Computer Science, University of California, San Di

"Rearrangements and Duplications in Tumor Genomes"

Thursday October 07, 2004 04:00 PM
Location: Conference Room (2nd Floor), Toxicology Building NCSU Centennial Campus
(Visitor parking instructions)

This talk is part of the Bioinformatics Seminar Series

 

Abstract: Genome rearrangements (e.g. chromosome inversions and translocations) and duplications are commonly observed in tumor cells, and are directly implicated in the progression of some types of cancer. While many individual rearrangements and duplications in tumors have been cataloged, little is known about the detailed architecture of tumor genomes. Recently, an experimental technique called End Sequence Profiling (ESP) has produced high-resolution data about tumor genome structure. We describe computational methods for analyzing ESP data. We formulate the ESP Genome Reconstruction and Amplisome Reconstruction Problems, whose solutions give parsimonious descriptions of rearrangements and duplications in tumor genomes.
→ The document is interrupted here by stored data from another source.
(* ===== verification/LinkSteps.v ===== *)
(** Elementary steps of a link.

    [micro] lists the ways in which the data of a link can change: its memory,
    its logs, the message it keeps for retransmission and the key of the last
    reliable frame.  Every operation of the engine is a sequence of such steps,
    so a statement about the data needs to be checked for these steps only.
    [quiet_step] stands for everything else an operation does to the flags. *)
From stdpp Require Import relations.
From S2P Require Import Prelude Cobs Frame RxRing RingShape UnitQueue Link LinkInv LinkMem.
#[local] Open Scope wl_scope.

(** A message that may still be offered to the sink. *)
Definition engaged (s : wl_ctx) : Prop := tx_handle s ≠ 0 ∧ ¬ terminal s.

(** An unreliable unit that waits for the sink. *)
Definition unrel_queued (s : wl_ctx) : Prop :=
  tx_queued s = true ∧ in_flight_reliable s = false.

Definition tx_core (s : wl_ctx) :=
  (tx_handle s, tx_waiting_seq s, tx_encoded_len s, tx_payload s, tx_last_message_id s).
Definition fixed (s : wl_ctx) := (config s, storage s, session_id s).
Definition rx_keys (s : wl_ctx) := (rx_have_reliable s, rx_session_id s, rx_sequence s).
Definition logs (s : wl_ctx) := (io_log s, rx_log s, rx_delivered s).
Definition claim_data (s : wl_ctx) :=
  (tx_claim_payload s, tx_claim_reliable s, tx_claim_message_id s).

Definition last_offer (s : wl_ctx) : option Z := last (attempts (io_log s)).*1.

(** Flags may fall, the data they guard stays. *)
Record quiet_step (s s' : wl_ctx) : Prop := {
  qs_fixed : fixed s' = fixed s;
  qs_mem : lmem s' = lmem s;
  qs_logs : logs s' = logs s;
  qs_ring : rx_ring s' = rx_ring s;
  qs_keys : rx_keys s' = rx_keys s;
  qs_consume : 0 <= rx_pending_consume s → 0 <= rx_pending_consume s';
  qs_sequence : tx_sequence s <= tx_sequence s';
  qs_engaged : engaged s' → engaged s ∧ tx_core s' = tx_core s ∧
    (tx_state s' ≠ WL_TX_STATE_IDLE →
     tx_state s ≠ WL_TX_STATE_IDLE ∨ last_offer s = Some (tx_waiting_seq s));
  qs_span : tx_handle s' ≠ 0 → tx_handle s ≠ 0 ∧
    (tx_payload s' = tx_payload s ∨ tx_payload s' = mk_span (st_tx_payload (storage s)) 0);
  qs_unrel : unrel_queued s' → unrel_queued s ∧ tx_unreliable_len s' = tx_unreliable_len s;
  qs_control : control_pending s' = true →
    control_pending s = true ∧ control_len s' = control_len s;
  qs_success : tx_state s' = WL_TX_STATE_SUCCESS → tx_state s = WL_TX_STATE_SUCCESS;
  qs_claim : tx_claim_active s' = true →
    tx_claim_active s = true ∧ claim_data s' = claim_data s;
}.

(** The packet of the message in hand, and its payload. *)
Definition rel_packet (s : wl_ctx) : wl_wire_packet :=
  mk_packet WL_PACKET_DATA (integrity (config s)) WL_PACKET_FLAG_RELIABLE
    (tx_last_message_id s) (session_id s) (tx_waiting_seq s)
    (span_data (tx_payload s)) (span_length (tx_payload s)).

Definition tx_bytes (s : wl_ctx) : list Z :=
  mread (lmem s) (span_data (tx_payload s)) (Z.to_nat (span_length (tx_payload s))).

Definition image (s : wl_ctx) (p : wl_wire_packet) (l : list Z) : list Z :=
  wire_image p (envelope (config s)) (integrity (config s)) l.

Definition ack_packet (s : wl_ctx) (session sequence : Z) : wl_wire_packet :=
  mk_packet WL_PACKET_ACK (integrity (config s)) 0 0 session sequence NULL 0.

(** [p] is an unreliable message. *)
Definition is_unreliable (p : wl_wire_packet) : Prop :=
  packet_valid p ∧ pk_type p = WL_PACKET_DATA ∧ pk_flags p = 0.

Definition entry_valid (e : rx_entry) : Prop :=
  packet_valid (view_packet (rx_view e)) ∧
  Z.of_nat (length (rx_bytes e)) = span_length (fv_payload (rx_view e)).

Definition entry_reliable (e : rx_entry) : bool :=
  (fv_type (rx_view e) =? WL_PACKET_DATA)
  && negb (Z.land (fv_flags (rx_view e)) WL_PACKET_FLAG_RELIABLE =? 0).

Definition entry_key (e : rx_entry) : Z * Z :=
  (fv_session_id (rx_view e), fv_sequence (rx_view e)).

(** Where the payload of a reliable message lives. *)
Definition payload_place (c : wl_config) (st : wl_storage) (d : Z) : Prop :=
  d = st_tx_payload st ∨
  (envelope c = WL_ENVELOPE_NATIVE_PACKET ∧ d = st_tx_unit st + WL_FRAME_RELIABLE_HEADER_SIZE).

Definition in_span (a data len : Z) : Prop := data <= a < data + len.

(** The stores the application and the drivers may make: outside the transmit
    storage, or in the payload lent to them. *)
Definition may_store (s : wl_ctx) (a : Z) : Prop :=
  let st := storage s in
  (¬ in_span a (st_tx_payload st) (st_tx_payload_size st) ∧
   ¬ in_span a (st_tx_unit st) (st_tx_unit_size st) ∧
   ¬ in_span a (st_control_unit st) (st_control_unit_size st)) ∨
  (tx_claim_active s = true ∧
   in_span a (span_data (tx_claim_payload s)) (span_length (tx_claim_payload s))).

(** The receive storage the link itself may scribble on. *)
Definition rx_area (st : wl_storage) (a n : Z) : Prop :=
  (st_rx_fifo st <= a ∧ a + n <= st_rx_fifo st + st_rx_fifo_size st) ∨
  (st_rx_fallback st <= a ∧ a + n <= st_rx_fallback st + st_rx_fallback_size st).

(** The span of a payload claim. *)
Definition claim_place (s : wl_ctx) (reliable : bool) (d : Z) : Prop :=
  let st := storage s in
  (reliable = true → payload_place (config s) st d ∧ ¬ engaged s) ∧
  (d = st_tx_payload st ∧ ¬ engaged s ∨
   st_tx_unit st <= d <= st_tx_unit st + WL_FRAME_RELIABLE_HEADER_SIZE ∧
   (engaged s → tx_encoded_len s = 0 ∧ span_data (tx_payload s) = st_tx_payload st)).

(** The key of the last reliable frame is that of [e]. *)
Definition seen (s : wl_ctx) (e : rx_entry) : Prop :=
  rx_keys s = (true, (entry_key e).1, (entry_key e).2).

Inductive micro (s : wl_ctx) : wl_ctx → Prop :=
  | mi_quiet s' : quiet_step s s' → micro s s'
  | mi_ring r : ring_moves (rx_ring s) r → micro s (s <| rx_ring := r |>)
  | mi_scratch m a n :
      scratched (lmem s) m a n → rx_area (storage s) a n → micro s (s <| lmem := m |>)
  | mi_store a v :
      is_byte v → may_store s a → micro s (s <| lmem := mset (lmem s) a v |>)
  | mi_log e :
      entry_valid e → micro s (s <| rx_log := rx_log s ++ [e] |>)
  | mi_deliver e :
      entry_valid e → entry_reliable e = false →
      micro s (s <| rx_log := rx_log s ++ [e] |> <| rx_delivered := rx_delivered s ++ [e] |>)
  | mi_deliver_rel e :
      entry_valid e → entry_reliable e = true → ¬ seen s e →
      micro s (s <| rx_log := rx_log s ++ [e] |> <| rx_delivered := rx_delivered s ++ [e] |>
                 <| rx_have_reliable := true |> <| rx_session_id := (entry_key e).1 |>
                 <| rx_sequence := (entry_key e).2 |>)
  | mi_ack m e :
      entry_valid e → entry_reliable e = true → seen s e → control_pending s = false →
      let l := image s (ack_packet s (entry_key e).1 (entry_key e).2) [] in
      stored (lmem s) m (st_control_unit (storage s)) l →
      Z.of_nat (length l) <= st_control_unit_size (storage s) →
      micro s (s <| lmem := m |> <| control_len := Z.of_nat (length l) |>
                 <| control_pending := true |>)
  | mi_offer_control token answer :
      control_pending s = true →
      micro s (s <| io_log := io_log s ++
        [mk_io IO_CONTROL token
           (mread (lmem s) (st_control_unit (storage s)) (Z.to_nat (control_len s))) answer] |>)
  | mi_acked e :
      e ∈ rx_log s → fv_type (rx_view e) = WL_PACKET_ACK → engaged s →
      tx_state s ≠ WL_TX_STATE_IDLE → entry_key e = (session_id s, tx_waiting_seq s) →
      micro s (s <| tx_state := WL_TX_STATE_SUCCESS |>)
  | mi_begin s' :
      tx_handle s = 0 → tx_state s = WL_TX_STATE_IDLE → tx_state s' = WL_TX_STATE_IDLE →
      tx_claim_active s = false →
      ¬ unrel_queued s → fixed s' = fixed s → logs s' = logs s → rx_ring s' = rx_ring s →
      rx_keys s' = rx_keys s → rx_pending_consume s' = rx_pending_consume s →
      tx_encoded_len s' = 0 →
      (control_pending s' = control_pending s ∧ control_len s' = control_len s) →
      tx_claim_active s' = false → ¬ unrel_queued s' →
      scratched (lmem s) (lmem s') (st_tx_payload (storage s)) (max_payload_len (config s)) →
      payload_place (config s) (storage s) (span_data (tx_payload s')) →
      0 <= span_length (tx_payload s') <= max_payload_len (config s) →
      packet_valid (rel_packet s') →
      tx_waiting_seq s' = tx_sequence s → tx_sequence s' = tx_sequence s + 1 →
      (∀ e, e ∈ io_log s → io_what e ≠ IO_RELIABLE (tx_waiting_seq s')) →
      micro s s'
  | mi_encode m :
      engaged s → tx_encoded_len s = 0 → tx_claim_active s = false → ¬ unrel_queued s →
      let l := image s (rel_packet s) (tx_bytes s) in
      stored (lmem s) m (st_tx_unit (storage s)) l →
      Z.of_nat (length l) <= st_tx_unit_size (storage s) →
      micro s (s <| lmem := m |> <| tx_encoded_len := Z.of_nat (length l) |>)
  | mi_offer_rel token answer :
      engaged s → tx_encoded_len s ≠ 0 →
      micro s (s <| io_log := io_log s ++
        [mk_io (IO_RELIABLE (tx_waiting_seq s)) token
           (mread (lmem s) (st_tx_unit (storage s)) (Z.to_nat (tx_encoded_len s))) answer] |>)
  | mi_invalidate :
      tx_claim_active s = false → ¬ unrel_queued s → micro s (wl_invalidate_tx_image s)
  | mi_unrel m p l :
      (engaged s → tx_encoded_len s = 0 ∧ span_data (tx_payload s) = st_tx_payload (storage s)) →
      tx_claim_active s = false → is_unreliable p → Z.of_nat (length l) = pk_payload_len p →
      Forall is_byte l →
      stored (lmem s) m (st_tx_unit (storage s)) (image s p l) →
      Z.of_nat (length (image s p l)) <= st_tx_unit_size (storage s) →
      micro s (s <| lmem := m |> <| tx_unreliable_len := Z.of_nat (length (image s p l)) |>
                 <| tx_queued := true |> <| in_flight_reliable := false |>)
  | mi_offer_unrel token answer :
      unrel_queued s →
      micro s (s <| io_log := io_log s ++
        [mk_io IO_UNRELIABLE token
           (mread (lmem s) (st_tx_unit (storage s)) (Z.to_nat (tx_unreliable_len s))) answer] |>)
  | mi_claim span reliable message_id :
      tx_claim_active s = false → ¬ unrel_queued s → is_u16 message_id → message_id ≠ 0 →
      span_length span = max_payload_len (config s) → claim_place s reliable (span_data span) →
      micro s (s <| tx_claim_active := true |> <| tx_claim_reliable := reliable |>
                 <| tx_claim_message_id := message_id |> <| tx_claim_payload := span |>).

Definition steps : relation wl_ctx := rtc micro.

(** ** The invariant of the data *)

(** [st] is large enough for [c] and its transmit areas do not overlap the
    receive areas; [wl_init] checks the sizes and the transmit areas among
    themselves. *)
Definition apart (a n b k : Z) : Prop := a + n <= b ∨ b + k <= a.

Record storage_fits (c : wl_config) (st : wl_storage) : Prop := {
  sf_payload : 0 < max_payload_len c <= WL_PACKET_MAX_PAYLOAD;
  sf_payload_room : max_payload_len c <= st_tx_payload_size st;
  sf_unit_room : max_payload_len c + WL_FRAME_RELIABLE_HEADER_SIZE <= st_tx_unit_size st;
  sf_control_room : 0 <= st_control_unit_size st;
  sf_nonnull : st_tx_payload st ≠ NULL ∧ st_tx_unit st ≠ NULL ∧ st_control_unit st ≠ NULL;
  sf_payload_unit : apart (st_tx_payload st) (st_tx_payload_size st)
                      (st_tx_unit st) (st_tx_unit_size st);
  sf_payload_control : apart (st_tx_payload st) (st_tx_payload_size st)
                         (st_control_unit st) (st_control_unit_size st);
  sf_unit_control : apart (st_tx_unit st) (st_tx_unit_size st)
                      (st_control_unit st) (st_control_unit_size st);
}.

(** What the caller of [wl_init] promises about the receive areas. *)
Definition rx_apart (st : wl_storage) : Prop :=
  ∀ b k, (b, k) ∈ [(st_tx_payload st, st_tx_payload_size st);
                   (st_tx_unit st, st_tx_unit_size st);
                   (st_control_unit st, st_control_unit_size st)] →
  apart (st_rx_fifo st) (st_rx_fifo_size st) b k ∧
  apart (st_rx_fallback st) (st_rx_fallback_size st) b k.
We describe methods for solving these problems, and illustrate our methods on ESP data from the MCF-7 breast tumor cell line. We derive both a putative architecture of the MCF-7 genome and a putative architecture of a tumor amplisome that is the source for duplicated material in MCF-7.
Short Bio: Ben Raphael is a Postdoctoral Fellow in the Computer Science Department at the University of California, San Diego (UCSD). He is the recipient of the Alfred P. Sloan Fellowship in Computational Molecular Biology. He received a Ph.D. in Mathematics from UCSD in 2002, and undergraduate degrees in Mathematics and Biology from MIT.